[What is expected] Everything in the data below is left aside except the lines from the one containing "Lemma master_never_waits c0" through the one containing "End Reparent."; repeat those exactly.
---*---
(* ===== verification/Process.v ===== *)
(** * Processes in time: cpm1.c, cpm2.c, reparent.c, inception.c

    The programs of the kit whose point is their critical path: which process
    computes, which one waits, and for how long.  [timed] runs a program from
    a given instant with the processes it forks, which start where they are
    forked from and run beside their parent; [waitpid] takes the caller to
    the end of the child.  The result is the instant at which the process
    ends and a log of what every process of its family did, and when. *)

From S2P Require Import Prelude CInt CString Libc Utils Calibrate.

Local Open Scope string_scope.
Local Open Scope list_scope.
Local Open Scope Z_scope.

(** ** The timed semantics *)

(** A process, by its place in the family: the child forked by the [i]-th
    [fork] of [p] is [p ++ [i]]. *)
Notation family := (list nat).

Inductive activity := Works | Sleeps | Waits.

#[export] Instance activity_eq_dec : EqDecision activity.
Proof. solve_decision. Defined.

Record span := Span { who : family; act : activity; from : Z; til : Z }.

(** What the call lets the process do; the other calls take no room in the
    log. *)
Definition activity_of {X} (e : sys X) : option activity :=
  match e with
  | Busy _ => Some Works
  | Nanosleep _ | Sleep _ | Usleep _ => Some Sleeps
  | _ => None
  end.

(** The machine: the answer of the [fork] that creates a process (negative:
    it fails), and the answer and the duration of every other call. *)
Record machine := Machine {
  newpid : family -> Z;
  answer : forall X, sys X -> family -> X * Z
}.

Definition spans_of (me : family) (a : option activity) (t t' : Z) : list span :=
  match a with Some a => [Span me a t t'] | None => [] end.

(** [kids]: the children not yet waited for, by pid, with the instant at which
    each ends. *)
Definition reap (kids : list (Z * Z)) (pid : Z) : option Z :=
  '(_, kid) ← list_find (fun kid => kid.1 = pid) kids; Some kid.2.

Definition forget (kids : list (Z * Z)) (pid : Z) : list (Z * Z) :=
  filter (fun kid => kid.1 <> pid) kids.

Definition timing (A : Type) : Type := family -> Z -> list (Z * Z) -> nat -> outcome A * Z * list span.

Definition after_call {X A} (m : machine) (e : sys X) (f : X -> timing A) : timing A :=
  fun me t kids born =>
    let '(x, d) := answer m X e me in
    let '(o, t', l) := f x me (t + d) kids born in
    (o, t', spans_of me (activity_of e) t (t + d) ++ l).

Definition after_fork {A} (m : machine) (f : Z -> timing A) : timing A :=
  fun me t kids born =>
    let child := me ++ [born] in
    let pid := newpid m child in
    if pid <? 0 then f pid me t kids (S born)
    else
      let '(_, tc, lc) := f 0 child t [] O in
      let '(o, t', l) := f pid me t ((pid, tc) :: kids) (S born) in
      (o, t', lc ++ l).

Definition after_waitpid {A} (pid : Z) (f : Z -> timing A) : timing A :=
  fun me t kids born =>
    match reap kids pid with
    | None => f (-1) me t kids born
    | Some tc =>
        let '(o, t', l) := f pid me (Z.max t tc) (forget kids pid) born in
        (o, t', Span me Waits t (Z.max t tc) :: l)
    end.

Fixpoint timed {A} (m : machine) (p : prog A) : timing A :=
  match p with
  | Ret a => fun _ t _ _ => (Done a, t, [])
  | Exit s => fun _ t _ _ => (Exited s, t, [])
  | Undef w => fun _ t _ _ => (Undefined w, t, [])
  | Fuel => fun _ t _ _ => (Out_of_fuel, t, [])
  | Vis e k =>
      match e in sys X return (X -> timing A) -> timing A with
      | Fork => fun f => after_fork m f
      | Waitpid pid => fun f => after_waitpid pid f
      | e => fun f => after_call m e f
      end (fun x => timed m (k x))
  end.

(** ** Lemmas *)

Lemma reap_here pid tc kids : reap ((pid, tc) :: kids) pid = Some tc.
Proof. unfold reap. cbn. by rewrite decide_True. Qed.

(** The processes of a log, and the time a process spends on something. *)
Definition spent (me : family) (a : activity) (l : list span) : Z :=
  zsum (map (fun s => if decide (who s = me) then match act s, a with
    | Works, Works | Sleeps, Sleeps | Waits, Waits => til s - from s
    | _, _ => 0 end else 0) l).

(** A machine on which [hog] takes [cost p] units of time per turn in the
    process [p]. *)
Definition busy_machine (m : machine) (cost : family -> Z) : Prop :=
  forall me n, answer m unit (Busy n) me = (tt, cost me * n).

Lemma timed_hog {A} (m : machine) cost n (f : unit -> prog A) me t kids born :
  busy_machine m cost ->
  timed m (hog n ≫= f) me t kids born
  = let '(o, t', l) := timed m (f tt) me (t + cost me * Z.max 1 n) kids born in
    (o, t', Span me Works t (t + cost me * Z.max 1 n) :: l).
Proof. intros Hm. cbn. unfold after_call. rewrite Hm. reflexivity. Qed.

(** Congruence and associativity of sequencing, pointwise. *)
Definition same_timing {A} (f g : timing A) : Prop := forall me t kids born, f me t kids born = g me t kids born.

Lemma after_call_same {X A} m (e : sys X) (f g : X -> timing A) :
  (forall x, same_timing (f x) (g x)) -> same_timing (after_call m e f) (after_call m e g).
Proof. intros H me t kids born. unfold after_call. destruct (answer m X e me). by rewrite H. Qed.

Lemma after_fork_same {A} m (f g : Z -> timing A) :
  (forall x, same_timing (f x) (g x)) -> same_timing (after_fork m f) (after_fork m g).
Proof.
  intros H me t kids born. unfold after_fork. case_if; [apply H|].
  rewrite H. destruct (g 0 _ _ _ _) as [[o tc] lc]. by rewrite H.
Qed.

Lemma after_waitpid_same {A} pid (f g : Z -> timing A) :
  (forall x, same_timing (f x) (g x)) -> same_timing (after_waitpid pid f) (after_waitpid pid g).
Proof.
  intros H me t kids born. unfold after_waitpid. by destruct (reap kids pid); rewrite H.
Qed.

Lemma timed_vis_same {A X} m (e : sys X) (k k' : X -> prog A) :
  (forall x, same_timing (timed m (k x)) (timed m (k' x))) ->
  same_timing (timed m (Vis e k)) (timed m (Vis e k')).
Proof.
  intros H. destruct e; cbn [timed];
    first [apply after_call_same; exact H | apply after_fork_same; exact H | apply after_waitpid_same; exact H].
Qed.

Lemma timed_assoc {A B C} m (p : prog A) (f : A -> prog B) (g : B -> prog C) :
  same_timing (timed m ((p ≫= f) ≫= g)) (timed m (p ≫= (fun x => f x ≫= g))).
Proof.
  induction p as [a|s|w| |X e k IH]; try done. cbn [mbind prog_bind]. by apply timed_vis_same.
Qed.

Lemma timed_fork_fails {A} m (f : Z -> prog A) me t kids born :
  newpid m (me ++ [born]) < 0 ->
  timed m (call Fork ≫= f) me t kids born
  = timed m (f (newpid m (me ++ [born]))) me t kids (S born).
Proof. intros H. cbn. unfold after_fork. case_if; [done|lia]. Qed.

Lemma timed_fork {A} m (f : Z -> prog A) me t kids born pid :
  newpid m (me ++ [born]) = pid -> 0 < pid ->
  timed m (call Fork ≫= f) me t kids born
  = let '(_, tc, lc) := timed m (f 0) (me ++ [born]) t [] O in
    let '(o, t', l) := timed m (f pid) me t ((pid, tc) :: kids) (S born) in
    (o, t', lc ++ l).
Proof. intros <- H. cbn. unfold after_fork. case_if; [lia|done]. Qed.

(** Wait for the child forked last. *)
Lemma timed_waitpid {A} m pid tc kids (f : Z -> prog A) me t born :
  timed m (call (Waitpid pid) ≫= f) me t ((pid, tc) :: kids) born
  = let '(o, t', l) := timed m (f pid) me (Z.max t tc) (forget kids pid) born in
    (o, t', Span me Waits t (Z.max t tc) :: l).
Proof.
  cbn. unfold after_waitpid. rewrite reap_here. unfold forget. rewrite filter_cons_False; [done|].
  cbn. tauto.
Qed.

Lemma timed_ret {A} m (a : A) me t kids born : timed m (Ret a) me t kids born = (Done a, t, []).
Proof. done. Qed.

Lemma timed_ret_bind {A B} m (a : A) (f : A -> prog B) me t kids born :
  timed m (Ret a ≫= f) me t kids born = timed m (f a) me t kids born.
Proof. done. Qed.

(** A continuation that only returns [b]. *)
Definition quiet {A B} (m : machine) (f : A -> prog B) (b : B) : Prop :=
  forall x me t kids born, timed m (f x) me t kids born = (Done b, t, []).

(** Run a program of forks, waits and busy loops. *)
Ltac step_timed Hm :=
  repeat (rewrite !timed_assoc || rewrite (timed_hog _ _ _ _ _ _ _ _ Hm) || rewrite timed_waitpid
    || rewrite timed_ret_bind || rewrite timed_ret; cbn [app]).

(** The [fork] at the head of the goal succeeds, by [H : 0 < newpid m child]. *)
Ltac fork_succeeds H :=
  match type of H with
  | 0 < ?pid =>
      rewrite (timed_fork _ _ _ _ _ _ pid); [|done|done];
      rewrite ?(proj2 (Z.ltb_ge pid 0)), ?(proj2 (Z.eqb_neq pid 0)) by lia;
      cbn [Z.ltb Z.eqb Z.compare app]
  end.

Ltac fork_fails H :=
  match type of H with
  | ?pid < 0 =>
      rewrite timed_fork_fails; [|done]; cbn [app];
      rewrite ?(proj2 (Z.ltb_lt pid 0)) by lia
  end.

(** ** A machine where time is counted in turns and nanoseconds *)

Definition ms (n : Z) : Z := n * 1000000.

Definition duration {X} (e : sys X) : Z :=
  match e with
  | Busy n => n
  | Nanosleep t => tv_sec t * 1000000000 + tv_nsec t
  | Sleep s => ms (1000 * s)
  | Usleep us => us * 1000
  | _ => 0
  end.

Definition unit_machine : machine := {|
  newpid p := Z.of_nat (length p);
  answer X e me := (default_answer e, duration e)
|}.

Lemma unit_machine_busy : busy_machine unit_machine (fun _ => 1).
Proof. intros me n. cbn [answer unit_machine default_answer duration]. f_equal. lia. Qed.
---*---
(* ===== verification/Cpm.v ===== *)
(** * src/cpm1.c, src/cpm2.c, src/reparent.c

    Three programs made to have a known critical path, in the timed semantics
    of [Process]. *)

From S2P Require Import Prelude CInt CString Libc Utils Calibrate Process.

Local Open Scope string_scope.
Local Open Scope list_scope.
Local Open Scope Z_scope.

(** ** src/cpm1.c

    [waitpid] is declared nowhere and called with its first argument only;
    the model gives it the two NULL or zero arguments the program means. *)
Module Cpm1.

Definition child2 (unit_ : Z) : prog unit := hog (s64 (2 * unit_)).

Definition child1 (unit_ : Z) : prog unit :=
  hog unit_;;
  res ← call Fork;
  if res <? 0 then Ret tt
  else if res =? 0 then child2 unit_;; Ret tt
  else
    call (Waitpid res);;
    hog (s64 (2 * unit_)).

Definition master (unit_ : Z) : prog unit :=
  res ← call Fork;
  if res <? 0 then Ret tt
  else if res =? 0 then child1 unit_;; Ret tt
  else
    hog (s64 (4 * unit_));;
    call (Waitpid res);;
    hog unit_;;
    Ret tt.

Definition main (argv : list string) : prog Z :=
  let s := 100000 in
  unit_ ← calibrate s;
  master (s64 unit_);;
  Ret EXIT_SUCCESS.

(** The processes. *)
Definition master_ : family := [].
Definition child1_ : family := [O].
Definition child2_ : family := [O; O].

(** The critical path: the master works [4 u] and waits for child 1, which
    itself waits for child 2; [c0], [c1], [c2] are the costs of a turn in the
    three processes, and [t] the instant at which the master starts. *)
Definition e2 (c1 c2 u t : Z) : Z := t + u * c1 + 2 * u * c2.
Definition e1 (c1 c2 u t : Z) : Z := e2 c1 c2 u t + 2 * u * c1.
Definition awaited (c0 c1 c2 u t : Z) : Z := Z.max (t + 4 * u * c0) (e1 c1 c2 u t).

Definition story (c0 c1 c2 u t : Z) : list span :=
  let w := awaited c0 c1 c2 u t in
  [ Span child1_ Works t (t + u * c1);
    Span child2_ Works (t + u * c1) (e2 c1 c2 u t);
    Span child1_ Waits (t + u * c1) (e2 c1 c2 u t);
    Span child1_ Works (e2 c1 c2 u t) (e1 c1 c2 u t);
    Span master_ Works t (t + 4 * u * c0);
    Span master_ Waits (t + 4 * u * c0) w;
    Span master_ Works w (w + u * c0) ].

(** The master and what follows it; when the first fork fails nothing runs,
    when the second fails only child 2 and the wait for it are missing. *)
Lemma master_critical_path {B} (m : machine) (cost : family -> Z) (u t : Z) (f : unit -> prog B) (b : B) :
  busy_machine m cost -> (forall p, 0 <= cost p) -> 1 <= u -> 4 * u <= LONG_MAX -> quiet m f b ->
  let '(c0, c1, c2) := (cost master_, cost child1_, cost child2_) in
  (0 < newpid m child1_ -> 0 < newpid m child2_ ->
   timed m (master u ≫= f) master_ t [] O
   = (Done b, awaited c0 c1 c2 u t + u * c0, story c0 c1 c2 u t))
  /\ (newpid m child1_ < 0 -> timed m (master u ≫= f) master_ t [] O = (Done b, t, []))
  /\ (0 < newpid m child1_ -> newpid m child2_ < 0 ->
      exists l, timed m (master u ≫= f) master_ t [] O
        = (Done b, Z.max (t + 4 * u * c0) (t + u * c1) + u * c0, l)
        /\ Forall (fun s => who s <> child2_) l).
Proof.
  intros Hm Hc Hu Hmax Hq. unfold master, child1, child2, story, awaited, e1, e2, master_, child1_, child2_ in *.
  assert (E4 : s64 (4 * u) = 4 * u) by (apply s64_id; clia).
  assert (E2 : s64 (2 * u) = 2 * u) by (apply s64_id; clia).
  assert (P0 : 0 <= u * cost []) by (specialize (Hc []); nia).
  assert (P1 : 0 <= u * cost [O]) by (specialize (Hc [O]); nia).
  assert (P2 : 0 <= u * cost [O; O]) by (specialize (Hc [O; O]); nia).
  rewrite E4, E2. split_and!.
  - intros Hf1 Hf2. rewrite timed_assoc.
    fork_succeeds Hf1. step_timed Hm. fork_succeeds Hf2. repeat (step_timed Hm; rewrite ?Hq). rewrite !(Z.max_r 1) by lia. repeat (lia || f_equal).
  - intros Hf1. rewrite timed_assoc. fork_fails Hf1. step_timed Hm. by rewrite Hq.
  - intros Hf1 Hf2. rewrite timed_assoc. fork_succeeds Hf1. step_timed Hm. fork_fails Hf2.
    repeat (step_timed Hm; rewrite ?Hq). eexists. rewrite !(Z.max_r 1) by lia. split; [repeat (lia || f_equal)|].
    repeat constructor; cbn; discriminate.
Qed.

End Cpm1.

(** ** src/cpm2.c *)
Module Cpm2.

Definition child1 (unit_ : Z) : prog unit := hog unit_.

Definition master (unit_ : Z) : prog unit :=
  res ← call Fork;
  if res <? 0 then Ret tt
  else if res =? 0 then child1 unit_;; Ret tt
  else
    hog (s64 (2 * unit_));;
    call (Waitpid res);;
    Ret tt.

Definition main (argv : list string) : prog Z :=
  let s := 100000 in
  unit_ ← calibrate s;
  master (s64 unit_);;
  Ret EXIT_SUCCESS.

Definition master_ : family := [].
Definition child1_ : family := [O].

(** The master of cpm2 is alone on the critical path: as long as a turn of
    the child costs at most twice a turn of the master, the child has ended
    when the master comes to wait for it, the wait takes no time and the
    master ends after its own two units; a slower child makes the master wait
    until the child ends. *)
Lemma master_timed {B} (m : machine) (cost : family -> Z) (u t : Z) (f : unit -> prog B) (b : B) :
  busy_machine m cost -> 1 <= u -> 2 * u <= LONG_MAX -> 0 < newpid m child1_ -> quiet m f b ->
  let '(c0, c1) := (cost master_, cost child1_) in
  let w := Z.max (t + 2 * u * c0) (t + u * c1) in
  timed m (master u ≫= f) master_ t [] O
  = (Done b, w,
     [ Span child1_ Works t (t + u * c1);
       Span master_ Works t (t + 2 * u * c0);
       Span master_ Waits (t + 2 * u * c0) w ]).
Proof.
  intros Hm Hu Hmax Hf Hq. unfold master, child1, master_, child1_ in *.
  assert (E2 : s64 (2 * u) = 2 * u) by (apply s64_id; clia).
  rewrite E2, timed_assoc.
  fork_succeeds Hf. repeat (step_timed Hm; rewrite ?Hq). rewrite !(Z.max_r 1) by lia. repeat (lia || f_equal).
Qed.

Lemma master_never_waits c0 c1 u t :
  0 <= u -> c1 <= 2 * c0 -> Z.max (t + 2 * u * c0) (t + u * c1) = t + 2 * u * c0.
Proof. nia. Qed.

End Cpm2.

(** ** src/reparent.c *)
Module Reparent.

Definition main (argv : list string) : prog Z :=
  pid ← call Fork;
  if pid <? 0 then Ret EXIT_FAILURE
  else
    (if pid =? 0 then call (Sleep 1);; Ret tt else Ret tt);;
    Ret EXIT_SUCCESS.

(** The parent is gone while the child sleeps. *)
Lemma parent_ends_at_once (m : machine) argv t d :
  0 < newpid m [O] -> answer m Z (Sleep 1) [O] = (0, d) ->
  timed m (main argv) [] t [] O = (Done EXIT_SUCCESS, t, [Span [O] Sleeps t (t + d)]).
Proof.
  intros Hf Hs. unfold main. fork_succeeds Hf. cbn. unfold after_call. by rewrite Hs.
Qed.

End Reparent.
---*---
[Exercise answer]
Lemma master_never_waits c0 c1 u t :
  0 <= u -> c1 <= 2 * c0 -> Z.max (t + 2 * u * c0) (t + u * c1) = t + 2 * u * c0.
Proof. nia. Qed.

End Cpm2.

(** ** src/reparent.c *)
Module Reparent.

Definition main (argv : list string) : prog Z :=
  pid ← call Fork;
  if pid <? 0 then Ret EXIT_FAILURE
  else
    (if pid =? 0 then call (Sleep 1);; Ret tt else Ret tt);;
    Ret EXIT_SUCCESS.

(** The parent is gone while the child sleeps. *)
Lemma parent_ends_at_once (m : machine) argv t d :
  0 < newpid m [O] -> answer m Z (Sleep 1) [O] = (0, d) ->
  timed m (main argv) [] t [] O = (Done EXIT_SUCCESS, t, [Span [O] Sleeps t (t + d)]).
Proof.
  intros Hf Hs. unfold main. fork_succeeds Hf. cbn. unfold after_call. by rewrite Hs.
Qed.

End Reparent.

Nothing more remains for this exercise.